[Collected data]
══════════
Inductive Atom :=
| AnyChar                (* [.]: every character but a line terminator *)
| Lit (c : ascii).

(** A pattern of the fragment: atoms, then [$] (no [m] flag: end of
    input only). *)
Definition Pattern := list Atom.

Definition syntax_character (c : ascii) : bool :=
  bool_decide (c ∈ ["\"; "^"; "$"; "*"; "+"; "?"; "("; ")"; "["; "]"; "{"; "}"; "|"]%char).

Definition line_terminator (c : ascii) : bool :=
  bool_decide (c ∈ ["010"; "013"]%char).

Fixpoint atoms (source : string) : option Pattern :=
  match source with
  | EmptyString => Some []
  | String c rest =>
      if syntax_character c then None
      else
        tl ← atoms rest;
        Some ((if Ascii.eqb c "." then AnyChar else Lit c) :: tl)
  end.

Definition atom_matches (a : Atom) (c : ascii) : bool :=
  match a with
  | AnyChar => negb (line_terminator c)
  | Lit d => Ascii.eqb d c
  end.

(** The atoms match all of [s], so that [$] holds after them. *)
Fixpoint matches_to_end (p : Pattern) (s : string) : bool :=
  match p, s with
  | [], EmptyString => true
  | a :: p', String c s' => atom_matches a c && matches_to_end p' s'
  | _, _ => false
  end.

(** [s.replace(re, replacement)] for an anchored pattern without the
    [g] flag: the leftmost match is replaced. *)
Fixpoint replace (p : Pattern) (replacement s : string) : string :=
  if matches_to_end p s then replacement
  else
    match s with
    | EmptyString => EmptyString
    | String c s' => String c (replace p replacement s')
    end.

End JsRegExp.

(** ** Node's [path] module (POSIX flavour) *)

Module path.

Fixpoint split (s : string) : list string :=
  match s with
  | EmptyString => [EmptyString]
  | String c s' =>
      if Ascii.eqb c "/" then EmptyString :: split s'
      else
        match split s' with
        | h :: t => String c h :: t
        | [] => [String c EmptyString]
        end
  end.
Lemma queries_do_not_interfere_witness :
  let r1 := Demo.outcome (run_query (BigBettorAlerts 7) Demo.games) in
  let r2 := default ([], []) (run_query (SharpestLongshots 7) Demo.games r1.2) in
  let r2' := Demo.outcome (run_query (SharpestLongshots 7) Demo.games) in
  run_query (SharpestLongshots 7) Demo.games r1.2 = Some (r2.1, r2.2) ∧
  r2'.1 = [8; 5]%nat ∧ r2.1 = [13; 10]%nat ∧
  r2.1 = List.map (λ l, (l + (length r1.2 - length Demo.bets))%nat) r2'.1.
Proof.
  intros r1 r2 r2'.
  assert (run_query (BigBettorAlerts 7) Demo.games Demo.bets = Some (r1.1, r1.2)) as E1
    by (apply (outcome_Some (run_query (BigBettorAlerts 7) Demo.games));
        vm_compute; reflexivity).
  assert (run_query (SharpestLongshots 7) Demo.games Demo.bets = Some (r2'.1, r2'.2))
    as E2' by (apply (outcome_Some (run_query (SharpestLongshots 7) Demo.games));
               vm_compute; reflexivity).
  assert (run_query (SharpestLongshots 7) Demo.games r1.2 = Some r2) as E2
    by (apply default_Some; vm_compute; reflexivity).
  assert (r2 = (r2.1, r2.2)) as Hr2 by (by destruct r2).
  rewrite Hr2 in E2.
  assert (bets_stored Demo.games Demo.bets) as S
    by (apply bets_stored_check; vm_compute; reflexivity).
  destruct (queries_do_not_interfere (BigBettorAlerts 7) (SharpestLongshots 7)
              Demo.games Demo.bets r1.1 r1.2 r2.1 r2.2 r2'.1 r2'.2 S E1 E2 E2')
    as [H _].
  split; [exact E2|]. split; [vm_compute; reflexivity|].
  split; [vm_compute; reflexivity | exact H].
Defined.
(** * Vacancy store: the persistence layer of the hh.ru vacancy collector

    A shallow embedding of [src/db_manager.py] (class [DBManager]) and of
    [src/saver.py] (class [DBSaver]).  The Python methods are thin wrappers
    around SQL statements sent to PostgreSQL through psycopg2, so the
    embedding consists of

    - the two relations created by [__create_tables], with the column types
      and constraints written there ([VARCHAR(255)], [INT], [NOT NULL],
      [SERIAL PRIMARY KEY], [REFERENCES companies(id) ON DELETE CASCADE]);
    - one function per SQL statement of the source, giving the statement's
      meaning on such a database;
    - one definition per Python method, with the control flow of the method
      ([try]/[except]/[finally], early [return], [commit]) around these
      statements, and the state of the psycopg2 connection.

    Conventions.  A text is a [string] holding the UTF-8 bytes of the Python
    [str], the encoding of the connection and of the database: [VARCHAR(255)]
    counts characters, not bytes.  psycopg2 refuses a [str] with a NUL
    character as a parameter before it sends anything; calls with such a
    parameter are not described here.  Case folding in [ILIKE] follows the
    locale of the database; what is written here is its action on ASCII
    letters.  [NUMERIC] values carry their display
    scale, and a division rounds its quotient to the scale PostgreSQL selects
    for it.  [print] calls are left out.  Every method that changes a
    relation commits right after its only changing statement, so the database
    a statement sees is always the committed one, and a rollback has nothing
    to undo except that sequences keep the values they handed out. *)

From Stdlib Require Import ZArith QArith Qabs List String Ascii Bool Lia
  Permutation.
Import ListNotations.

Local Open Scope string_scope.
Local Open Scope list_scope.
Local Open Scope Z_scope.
══════════
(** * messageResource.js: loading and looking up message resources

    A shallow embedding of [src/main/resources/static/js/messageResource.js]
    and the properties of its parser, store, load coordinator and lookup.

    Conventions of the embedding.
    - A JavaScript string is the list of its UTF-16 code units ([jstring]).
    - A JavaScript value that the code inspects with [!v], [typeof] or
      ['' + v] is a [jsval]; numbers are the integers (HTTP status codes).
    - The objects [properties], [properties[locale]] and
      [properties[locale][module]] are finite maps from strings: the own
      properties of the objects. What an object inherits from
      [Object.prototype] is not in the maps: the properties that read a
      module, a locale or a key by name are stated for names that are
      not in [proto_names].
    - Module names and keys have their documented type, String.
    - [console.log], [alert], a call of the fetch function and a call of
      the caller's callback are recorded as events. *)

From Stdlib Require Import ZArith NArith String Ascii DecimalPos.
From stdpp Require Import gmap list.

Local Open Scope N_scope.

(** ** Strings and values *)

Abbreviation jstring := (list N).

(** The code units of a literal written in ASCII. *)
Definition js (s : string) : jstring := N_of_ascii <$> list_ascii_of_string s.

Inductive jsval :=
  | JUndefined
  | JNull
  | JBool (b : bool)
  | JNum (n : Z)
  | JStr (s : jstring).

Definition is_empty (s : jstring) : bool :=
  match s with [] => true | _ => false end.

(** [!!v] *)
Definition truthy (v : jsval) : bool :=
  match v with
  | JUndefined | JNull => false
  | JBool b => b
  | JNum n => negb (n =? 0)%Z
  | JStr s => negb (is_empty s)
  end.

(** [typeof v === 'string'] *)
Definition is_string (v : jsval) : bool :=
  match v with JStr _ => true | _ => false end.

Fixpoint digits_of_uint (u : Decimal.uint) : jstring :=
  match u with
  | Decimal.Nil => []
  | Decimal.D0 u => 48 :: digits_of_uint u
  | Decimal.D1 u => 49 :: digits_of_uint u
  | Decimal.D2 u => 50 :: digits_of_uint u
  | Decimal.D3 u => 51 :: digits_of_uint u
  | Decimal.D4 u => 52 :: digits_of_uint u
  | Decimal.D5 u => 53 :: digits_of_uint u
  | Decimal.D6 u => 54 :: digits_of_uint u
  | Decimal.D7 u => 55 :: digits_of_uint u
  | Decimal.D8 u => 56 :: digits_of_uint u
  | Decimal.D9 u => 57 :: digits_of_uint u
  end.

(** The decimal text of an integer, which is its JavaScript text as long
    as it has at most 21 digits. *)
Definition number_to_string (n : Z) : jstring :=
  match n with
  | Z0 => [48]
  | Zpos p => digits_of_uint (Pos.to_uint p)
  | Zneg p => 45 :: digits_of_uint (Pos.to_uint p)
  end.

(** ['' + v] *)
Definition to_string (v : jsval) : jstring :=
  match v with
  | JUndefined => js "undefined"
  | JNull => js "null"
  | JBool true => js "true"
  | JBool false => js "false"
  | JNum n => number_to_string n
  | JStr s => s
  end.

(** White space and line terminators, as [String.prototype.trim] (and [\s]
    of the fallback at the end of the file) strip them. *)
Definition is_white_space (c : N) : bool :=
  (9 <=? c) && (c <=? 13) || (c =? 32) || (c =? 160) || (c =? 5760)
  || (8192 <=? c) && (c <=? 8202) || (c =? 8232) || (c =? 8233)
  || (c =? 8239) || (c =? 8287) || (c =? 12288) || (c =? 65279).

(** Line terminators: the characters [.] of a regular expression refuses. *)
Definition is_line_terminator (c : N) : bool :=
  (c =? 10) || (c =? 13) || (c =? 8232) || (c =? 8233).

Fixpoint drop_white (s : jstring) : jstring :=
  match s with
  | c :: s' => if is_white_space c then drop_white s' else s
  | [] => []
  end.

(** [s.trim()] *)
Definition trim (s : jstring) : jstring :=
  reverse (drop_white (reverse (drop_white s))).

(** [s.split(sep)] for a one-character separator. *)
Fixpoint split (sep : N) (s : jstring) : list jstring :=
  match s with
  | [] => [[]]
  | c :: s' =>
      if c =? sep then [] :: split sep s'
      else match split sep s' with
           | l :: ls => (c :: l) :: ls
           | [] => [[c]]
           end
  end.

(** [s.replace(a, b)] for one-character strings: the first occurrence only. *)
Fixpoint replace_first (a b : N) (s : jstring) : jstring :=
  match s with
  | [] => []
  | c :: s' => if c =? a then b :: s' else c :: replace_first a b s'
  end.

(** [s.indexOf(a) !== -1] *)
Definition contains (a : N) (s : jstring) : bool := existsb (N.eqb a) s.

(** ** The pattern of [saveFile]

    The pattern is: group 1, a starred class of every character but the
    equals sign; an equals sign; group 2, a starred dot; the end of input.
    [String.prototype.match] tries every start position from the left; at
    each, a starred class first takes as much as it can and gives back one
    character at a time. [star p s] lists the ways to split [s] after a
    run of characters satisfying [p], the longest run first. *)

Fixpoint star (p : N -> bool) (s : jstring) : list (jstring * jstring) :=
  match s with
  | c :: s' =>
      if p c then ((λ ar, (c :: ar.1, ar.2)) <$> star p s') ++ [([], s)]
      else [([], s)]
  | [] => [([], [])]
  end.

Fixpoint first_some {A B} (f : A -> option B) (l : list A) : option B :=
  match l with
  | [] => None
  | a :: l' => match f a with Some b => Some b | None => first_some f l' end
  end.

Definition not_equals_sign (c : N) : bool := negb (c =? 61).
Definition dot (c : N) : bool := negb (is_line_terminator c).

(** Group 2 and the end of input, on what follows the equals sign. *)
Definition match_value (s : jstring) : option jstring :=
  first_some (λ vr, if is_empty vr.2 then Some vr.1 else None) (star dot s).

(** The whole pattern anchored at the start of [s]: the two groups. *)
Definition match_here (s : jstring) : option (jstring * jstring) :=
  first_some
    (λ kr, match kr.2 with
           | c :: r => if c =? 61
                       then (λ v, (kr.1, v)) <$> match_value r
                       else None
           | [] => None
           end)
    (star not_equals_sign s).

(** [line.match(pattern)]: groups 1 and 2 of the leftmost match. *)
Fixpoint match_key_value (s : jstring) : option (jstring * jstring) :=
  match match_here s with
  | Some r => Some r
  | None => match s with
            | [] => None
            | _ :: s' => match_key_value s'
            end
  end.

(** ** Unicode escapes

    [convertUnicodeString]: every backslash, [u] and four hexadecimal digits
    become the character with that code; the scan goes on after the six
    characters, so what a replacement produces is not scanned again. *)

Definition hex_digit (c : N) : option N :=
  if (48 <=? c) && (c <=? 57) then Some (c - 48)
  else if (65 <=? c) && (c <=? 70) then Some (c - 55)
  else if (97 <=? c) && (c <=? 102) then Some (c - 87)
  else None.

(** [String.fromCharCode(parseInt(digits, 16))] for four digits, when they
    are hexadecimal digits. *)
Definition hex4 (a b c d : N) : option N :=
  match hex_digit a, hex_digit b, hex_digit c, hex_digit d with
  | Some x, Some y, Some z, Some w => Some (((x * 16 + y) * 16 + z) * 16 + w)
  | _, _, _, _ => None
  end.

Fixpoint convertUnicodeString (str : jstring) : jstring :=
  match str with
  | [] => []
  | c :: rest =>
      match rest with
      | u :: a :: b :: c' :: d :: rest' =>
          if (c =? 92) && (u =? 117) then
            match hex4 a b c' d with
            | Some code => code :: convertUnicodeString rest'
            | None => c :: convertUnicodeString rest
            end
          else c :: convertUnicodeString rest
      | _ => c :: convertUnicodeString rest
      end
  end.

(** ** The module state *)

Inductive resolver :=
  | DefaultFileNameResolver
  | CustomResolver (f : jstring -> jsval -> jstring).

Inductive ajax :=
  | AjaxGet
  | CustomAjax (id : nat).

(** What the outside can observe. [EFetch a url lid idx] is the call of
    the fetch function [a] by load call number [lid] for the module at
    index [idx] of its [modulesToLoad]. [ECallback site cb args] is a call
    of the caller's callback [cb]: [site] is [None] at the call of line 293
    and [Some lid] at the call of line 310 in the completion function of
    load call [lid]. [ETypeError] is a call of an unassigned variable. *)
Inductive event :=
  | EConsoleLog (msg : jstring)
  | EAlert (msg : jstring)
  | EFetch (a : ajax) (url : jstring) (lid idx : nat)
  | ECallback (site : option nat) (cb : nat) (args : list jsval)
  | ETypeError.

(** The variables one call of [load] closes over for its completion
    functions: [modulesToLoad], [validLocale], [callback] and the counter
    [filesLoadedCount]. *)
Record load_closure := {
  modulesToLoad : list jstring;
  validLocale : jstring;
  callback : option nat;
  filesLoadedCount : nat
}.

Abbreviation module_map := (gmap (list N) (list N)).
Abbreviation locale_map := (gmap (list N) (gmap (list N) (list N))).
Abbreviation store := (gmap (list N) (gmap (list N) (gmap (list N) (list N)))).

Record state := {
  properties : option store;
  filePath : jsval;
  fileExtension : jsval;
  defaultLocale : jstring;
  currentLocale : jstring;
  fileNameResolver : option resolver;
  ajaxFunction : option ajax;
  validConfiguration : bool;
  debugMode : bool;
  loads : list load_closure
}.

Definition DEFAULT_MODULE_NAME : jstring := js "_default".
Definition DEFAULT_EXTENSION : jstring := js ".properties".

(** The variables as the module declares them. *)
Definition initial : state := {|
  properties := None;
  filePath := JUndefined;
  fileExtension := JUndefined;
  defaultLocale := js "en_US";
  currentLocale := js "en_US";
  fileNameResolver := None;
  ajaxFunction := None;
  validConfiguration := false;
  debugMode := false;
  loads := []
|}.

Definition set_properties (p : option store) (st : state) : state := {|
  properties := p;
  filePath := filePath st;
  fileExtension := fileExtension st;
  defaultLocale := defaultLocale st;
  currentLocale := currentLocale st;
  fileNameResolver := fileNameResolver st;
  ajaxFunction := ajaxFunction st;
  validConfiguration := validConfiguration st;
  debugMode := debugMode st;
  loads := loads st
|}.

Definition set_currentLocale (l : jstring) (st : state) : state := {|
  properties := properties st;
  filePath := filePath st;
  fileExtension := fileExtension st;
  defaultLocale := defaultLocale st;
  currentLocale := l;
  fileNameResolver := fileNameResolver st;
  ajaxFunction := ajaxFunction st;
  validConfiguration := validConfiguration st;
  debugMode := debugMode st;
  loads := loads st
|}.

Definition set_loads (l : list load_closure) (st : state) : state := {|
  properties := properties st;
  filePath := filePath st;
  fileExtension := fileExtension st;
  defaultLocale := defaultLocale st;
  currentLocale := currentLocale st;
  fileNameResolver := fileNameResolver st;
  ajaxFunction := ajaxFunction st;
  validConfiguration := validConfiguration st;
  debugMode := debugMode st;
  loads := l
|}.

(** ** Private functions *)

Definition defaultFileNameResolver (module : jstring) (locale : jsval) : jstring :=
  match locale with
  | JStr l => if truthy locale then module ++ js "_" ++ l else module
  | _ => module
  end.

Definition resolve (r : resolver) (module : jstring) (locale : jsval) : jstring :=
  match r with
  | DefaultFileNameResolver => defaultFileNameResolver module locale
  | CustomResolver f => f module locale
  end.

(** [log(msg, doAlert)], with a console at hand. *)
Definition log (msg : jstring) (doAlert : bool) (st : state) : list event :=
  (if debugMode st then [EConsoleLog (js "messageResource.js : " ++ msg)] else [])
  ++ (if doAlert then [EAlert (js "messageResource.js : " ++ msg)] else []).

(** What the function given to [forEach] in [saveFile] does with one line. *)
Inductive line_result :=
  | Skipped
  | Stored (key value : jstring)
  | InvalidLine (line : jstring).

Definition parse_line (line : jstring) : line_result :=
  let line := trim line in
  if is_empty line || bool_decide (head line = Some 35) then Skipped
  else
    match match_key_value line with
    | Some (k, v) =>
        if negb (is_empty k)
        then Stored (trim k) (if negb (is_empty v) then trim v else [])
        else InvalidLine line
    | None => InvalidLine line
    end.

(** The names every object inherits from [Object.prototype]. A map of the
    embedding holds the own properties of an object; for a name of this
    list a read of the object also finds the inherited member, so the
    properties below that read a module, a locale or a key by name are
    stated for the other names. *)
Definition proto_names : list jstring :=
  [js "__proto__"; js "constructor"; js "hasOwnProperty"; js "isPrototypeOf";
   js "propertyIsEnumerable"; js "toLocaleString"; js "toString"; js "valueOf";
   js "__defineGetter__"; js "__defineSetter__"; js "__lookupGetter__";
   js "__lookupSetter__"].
══════════
Your answer should be the lines of the records that hold the string "apply".

    by (apply (outcome_Some (run_query (BigBettorAlerts 7) Demo.games));
    as E2' by (apply (outcome_Some (run_query (SharpestLongshots 7) Demo.games));
    by (apply default_Some; vm_compute; reflexivity).
    by (apply bets_stored_check; vm_compute; reflexivity).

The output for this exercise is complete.